Masjid Jami’ SC, BERITA UIN Online—Puasa, bukan semata menahan haus dan lapar sejak terbit hingga terbenamnya matahari. Namun juga menahan hal-hal yang membatalkannya secara dzahir dan batin, termasuk di dalamnya pikiran kotor, perasaan negatif, dan ucapan-ucapan yang buruk.

Demikian simpulan singkat dari kuliah tujuh menit (kultum) perdana yang disampaikan Wakil Rektor Bidang Kemahasiswaan, Masri Mansoer, sekaligus mewakili Rektor UIN Jakarta Amany Lubis yang berhalangan hadir, untuk membuka secara resmi salah satu kegiatan Ramadlan in Campus 2019, Senin (06/05), di Masjid Jami’ Student Center, UIN Jakarta.

Masri menambahkan, bahwa banyak sekali keutamaan-keutamaan bulan Ramadlan. Dengan demikian, jangan sampai bulan penuh rahmat tersebut berlalu begitu saja tanpa diisi dengan ibadah dan kegiatan-kegiatan positif lainnya.

“Seperti kita ketahui, ganjaran kebaikan di bulan Ramadlan ini berlipat ganda. Oleh karenanya, mari isi dengan ibadah yang lebih baik lagi dan kegiatan-kegiatan positif lainnya. Dengan harapan, kebiasaan baik tersebut akan terus dilakukan di sebelas bulan lainnya,” jelas Masri.
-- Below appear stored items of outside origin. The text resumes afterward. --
(** The estimate grows with the percentage. *)
Lemma estimate_of_mono (p1 p2 : Q) e1 e2 :
  (p1 <= p2)%Q ->
  Estimator.estimate_of available n_traj n_time n_vars p1 = inr e1 ->
  Estimator.estimate_of available n_traj n_time n_vars p2 = inr e2 ->
  (Estimator.estimated_mb e1 <= Estimator.estimated_mb e2)%Q.
Proof.
  intros Hp H1 H2.
  destruct (estimate_of_frag_traj _ _ _ _ _ _ H1) as [t1 F1].
  destruct (estimate_of_frag_traj _ _ _ _ _ _ H2) as [t2 F2].
  apply (estimate_of_inr _ _ _ _ _ t1 F1) in H1 as [-> _].
  apply (estimate_of_inr _ _ _ _ _ t2 F2) in H2 as [-> _].
  pose proof (ceil_share_mono n_traj p1 p2 t1 t2 n_traj_nonneg Hp F1 F2) as Hc.
  assert (t1 * n_time * 4 * n_vars <= t2 * n_time * 4 * n_vars) as Hz
    by (repeat (apply Z.mul_le_mono_nonneg_r; [lia|]); exact Hc).
  rewrite Zle_Qle in Hz.
  apply Qmult_le_compat_r; [|discriminate].
  unfold Qdiv. apply Qmult_le_compat_r; [exact Hz|discriminate].
Qed.

Hypothesis available_nonneg : 0 <= available.

(** An unsafe estimate recommends at most 60% of the input percentage,
    before clamping. *)
Lemma unsafe_recommendation (p : Q) e :
  (0 < p)%Q ->
  Estimator.estimate_of available n_traj n_time n_vars p = inr e ->
  Estimator.is_safe e = false ->
  exists raw,
    Estimator.recommended_percentage e = py_max 1 (py_min 100 raw)
    /\ (raw < p)%Q.
Proof.
  intros Hp He Hs.
  destruct (estimate_of_frag_traj _ _ _ _ _ _ He) as [t Ft].
  apply (estimate_of_inr _ _ _ _ _ t Ft) in He as (_ & _ & Hsafe & _ & Hrec).
  destruct (Hrec Hs) as [Hnz ->]. rewrite Hs in Hsafe.
  symmetry in Hsafe. apply Qltb_false in Hsafe.
  eexists. split; [reflexivity|].
  set (est := (inject_Z (t * n_time * 4 * n_vars) / Estimator.MiB * 3)%Q) in *.
  set (av := (inject_Z available / Estimator.MiB)%Q) in *.
  assert (0 <= av)%Q as Hav.
  { unfold av. apply Qle_shift_div_l; [exact MiB_pos|]. rewrite Qmult_0_l.
    change 0%Q with (inject_Z 0). rewrite <- Zle_Qle. exact available_nonneg. }
  assert (0 < est)%Q as Hest.
  { destruct (Qlt_le_dec 0 est) as [H|H]; [exact H|].
    exfalso. apply Hnz. lra. }
  assert (av * (3 # 10) / est <= 6 # 10)%Q as Hratio.
  { apply Qle_shift_div_r; [exact Hest|]. lra. }
  assert (av * (3 # 10) / est * p <= (6 # 10) * p)%Q as H.
  { apply Qmult_le_compat_r; [exact Hratio|]. lra. }
  lra.
Qed.
(* ================================================================== *)
(** * The client's construction and what the tasks prepare *)
(* ================================================================== *)



(** The dict of a validated query: what [query.json()] serialises in
    [ScientistTasks.plan_workflow_task]. *)
Definition ResearchQuery_dict (q : ResearchQuery) : value :=
  VDict [ ("topic", VStr (topic q));
          ("target_output", VStr (target_output q));
          ("keywords", VList (map VStr (keywords q))) ].

(** [req.dict()] for a request. *)
Definition ToolExecutionRequest_dict (r : ToolExecutionRequest) : value :=
  VDict [ ("tool_slug", VStr (tool_slug r));
          ("arguments", VDict (arguments r)) ].

(** [example_requests] of [ScientistTasks.parallel_research_task]. *)
Definition example_requests (query : ResearchQuery)
  : list ToolExecutionRequest :=
  [ {| tool_slug := "ARXIV_SEARCH";
       arguments := [ ("query", VStr (topic query ++ " prior art"));
                      ("max_results", VInt 5) ] |};
    {| tool_slug := "PUBCHEM_QUERY";
       arguments := [ ("keywords", VList (map VStr (keywords query)));
                      ("compound_type", VStr "delivery vehicle") ] |} ].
Apabila puasa kita baik, sambung Masri, maka akan mendapatkan keberkahan dan pengampunan dari Allah atas dosa-dosa kecil yang telah dilakukan dari sejak Ramadlan tahun lalu hingga Ramadlan sekarang.

“Teramat sayang dan merugi, apabila kita tidak mengisi bulan penuh keberkahan ini dengan ibadah, baik ibadah mahdah atau pun ghairu mahdah. Karena, kita tidak tahu apakah kita masih bisa berjumpa Ramadlan tahun-tahun yang akan datang,” tandas Warek III itu.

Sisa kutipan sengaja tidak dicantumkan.